» **How to complete this task**
Of the lines listed below, return exactly those that run from the line containing "the text left" through the line containing "rewrite Hj', rev_app_distr. cbn [rev app].", both included.
====================
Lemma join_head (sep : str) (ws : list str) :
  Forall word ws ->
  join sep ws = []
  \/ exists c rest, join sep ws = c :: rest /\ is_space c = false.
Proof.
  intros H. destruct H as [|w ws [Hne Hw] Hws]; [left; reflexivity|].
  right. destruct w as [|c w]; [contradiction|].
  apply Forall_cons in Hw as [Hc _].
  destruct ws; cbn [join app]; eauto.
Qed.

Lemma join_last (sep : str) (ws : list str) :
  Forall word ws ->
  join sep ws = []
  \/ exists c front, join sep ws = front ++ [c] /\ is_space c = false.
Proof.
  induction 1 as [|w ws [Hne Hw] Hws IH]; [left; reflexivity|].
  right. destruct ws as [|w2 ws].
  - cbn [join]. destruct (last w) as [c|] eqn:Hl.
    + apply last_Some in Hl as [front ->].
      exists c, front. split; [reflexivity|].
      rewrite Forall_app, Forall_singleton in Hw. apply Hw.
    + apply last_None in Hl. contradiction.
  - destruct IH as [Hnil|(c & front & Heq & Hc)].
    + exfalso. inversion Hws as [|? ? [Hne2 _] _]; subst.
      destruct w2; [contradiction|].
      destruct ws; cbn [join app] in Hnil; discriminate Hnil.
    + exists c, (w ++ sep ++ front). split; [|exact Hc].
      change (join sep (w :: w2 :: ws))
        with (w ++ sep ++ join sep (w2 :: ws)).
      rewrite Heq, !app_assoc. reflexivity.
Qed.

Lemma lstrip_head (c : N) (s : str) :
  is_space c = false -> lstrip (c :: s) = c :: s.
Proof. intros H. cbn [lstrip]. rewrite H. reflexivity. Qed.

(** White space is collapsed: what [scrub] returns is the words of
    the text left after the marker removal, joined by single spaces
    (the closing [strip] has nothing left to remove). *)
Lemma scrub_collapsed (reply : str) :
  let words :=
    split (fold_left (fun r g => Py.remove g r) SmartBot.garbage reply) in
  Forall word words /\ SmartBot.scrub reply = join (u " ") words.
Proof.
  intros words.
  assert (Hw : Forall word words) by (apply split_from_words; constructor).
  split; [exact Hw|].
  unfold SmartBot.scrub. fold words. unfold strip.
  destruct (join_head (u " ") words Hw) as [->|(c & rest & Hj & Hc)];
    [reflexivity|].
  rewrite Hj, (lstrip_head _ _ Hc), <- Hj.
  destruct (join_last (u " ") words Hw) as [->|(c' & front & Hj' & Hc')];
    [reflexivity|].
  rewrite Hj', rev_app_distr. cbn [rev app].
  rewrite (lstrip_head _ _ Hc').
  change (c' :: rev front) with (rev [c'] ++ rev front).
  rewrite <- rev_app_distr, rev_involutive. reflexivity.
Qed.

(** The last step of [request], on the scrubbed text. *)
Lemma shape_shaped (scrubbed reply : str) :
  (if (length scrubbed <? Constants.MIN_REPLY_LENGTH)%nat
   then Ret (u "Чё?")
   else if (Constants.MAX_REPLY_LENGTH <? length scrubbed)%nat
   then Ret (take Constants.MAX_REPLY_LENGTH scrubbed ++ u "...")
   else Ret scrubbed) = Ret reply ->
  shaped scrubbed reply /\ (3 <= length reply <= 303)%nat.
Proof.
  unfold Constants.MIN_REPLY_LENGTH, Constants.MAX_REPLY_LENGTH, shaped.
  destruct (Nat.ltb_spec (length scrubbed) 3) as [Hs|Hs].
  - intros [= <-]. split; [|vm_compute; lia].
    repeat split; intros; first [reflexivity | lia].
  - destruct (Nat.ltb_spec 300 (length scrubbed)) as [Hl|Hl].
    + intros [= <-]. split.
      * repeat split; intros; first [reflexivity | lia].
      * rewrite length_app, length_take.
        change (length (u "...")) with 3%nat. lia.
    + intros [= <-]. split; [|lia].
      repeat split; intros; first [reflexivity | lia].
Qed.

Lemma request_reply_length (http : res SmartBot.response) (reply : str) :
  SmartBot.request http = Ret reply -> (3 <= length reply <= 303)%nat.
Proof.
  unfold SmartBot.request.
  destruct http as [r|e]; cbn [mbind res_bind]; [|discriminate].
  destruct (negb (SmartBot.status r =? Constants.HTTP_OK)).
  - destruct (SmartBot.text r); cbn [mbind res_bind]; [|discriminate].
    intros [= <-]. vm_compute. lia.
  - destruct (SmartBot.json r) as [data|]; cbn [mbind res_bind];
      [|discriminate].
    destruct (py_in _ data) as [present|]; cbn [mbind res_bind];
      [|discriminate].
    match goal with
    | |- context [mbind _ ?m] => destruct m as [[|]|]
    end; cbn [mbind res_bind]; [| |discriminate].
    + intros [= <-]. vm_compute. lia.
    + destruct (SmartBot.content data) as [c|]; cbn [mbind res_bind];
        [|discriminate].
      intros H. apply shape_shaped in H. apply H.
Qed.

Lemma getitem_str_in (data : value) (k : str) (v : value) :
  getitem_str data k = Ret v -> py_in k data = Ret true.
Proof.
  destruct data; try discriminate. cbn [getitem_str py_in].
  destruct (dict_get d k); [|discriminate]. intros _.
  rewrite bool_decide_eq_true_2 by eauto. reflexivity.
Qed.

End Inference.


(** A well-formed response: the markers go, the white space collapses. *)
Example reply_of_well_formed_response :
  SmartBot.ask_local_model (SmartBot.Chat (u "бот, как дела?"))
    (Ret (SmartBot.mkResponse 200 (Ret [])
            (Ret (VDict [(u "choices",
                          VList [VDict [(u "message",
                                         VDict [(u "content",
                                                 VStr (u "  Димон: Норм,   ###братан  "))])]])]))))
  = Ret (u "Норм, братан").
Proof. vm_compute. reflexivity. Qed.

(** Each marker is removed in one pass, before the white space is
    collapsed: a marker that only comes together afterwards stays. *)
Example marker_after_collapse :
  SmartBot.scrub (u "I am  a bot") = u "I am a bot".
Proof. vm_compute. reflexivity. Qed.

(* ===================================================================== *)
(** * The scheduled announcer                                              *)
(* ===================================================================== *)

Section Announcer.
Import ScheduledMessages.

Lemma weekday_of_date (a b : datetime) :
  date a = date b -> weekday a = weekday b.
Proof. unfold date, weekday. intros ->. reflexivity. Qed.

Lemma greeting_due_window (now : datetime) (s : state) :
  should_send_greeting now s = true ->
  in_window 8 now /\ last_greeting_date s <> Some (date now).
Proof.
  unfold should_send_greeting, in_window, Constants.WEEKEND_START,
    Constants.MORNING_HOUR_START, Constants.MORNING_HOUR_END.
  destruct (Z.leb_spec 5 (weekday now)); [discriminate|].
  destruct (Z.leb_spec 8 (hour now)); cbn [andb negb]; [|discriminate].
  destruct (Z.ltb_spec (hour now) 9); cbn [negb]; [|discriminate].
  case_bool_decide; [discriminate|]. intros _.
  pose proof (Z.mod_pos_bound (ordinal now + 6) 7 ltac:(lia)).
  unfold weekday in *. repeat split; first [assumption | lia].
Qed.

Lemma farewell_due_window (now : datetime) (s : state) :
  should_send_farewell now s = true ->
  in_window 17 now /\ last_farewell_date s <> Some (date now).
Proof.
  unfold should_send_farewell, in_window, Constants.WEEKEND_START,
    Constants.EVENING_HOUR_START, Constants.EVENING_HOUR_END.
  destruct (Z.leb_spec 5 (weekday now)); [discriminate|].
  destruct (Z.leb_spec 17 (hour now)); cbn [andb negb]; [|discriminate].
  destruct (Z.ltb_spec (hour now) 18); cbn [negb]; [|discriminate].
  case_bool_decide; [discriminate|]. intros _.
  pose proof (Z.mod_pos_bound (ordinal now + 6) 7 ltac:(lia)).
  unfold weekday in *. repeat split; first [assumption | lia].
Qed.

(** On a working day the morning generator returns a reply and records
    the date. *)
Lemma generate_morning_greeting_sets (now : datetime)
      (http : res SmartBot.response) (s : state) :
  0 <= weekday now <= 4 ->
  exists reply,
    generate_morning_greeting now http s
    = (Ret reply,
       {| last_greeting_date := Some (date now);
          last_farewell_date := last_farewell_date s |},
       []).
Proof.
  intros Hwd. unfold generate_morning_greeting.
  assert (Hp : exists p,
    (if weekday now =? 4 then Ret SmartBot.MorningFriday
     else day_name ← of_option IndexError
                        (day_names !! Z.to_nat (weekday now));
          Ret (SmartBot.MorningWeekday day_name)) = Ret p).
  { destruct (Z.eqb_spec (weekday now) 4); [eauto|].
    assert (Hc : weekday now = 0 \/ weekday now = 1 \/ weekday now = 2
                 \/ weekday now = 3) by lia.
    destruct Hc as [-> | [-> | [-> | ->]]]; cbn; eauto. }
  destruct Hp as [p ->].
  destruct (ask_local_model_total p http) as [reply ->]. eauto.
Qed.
====================
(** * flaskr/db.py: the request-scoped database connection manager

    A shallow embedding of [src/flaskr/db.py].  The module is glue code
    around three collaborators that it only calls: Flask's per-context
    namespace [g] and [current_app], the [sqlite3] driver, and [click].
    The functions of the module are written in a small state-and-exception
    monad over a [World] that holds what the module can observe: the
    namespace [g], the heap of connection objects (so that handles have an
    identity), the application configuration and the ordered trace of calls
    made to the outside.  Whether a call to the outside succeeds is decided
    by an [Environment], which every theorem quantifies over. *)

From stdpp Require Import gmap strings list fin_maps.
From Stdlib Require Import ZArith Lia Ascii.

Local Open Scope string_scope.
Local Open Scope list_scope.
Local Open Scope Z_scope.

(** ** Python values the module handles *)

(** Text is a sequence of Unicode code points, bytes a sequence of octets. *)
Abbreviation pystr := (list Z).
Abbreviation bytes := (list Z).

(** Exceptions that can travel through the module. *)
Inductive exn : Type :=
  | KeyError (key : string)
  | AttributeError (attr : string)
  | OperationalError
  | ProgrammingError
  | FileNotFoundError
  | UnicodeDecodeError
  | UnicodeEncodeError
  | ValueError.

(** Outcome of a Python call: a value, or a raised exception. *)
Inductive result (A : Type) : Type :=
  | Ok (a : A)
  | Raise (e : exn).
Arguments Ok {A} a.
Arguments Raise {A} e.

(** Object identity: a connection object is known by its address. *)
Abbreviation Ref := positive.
====================
» **Your response**
    the text left after the marker removal, joined by single spaces
    (the closing [strip] has nothing left to remove). *)
Lemma scrub_collapsed (reply : str) :
  let words :=
    split (fold_left (fun r g => Py.remove g r) SmartBot.garbage reply) in
  Forall word words /\ SmartBot.scrub reply = join (u " ") words.
Proof.
  intros words.
  assert (Hw : Forall word words) by (apply split_from_words; constructor).
  split; [exact Hw|].
  unfold SmartBot.scrub. fold words. unfold strip.
  destruct (join_head (u " ") words Hw) as [->|(c & rest & Hj & Hc)];
    [reflexivity|].
  rewrite Hj, (lstrip_head _ _ Hc), <- Hj.
  destruct (join_last (u " ") words Hw) as [->|(c' & front & Hj' & Hc')];
    [reflexivity|].
  rewrite Hj', rev_app_distr. cbn [rev app].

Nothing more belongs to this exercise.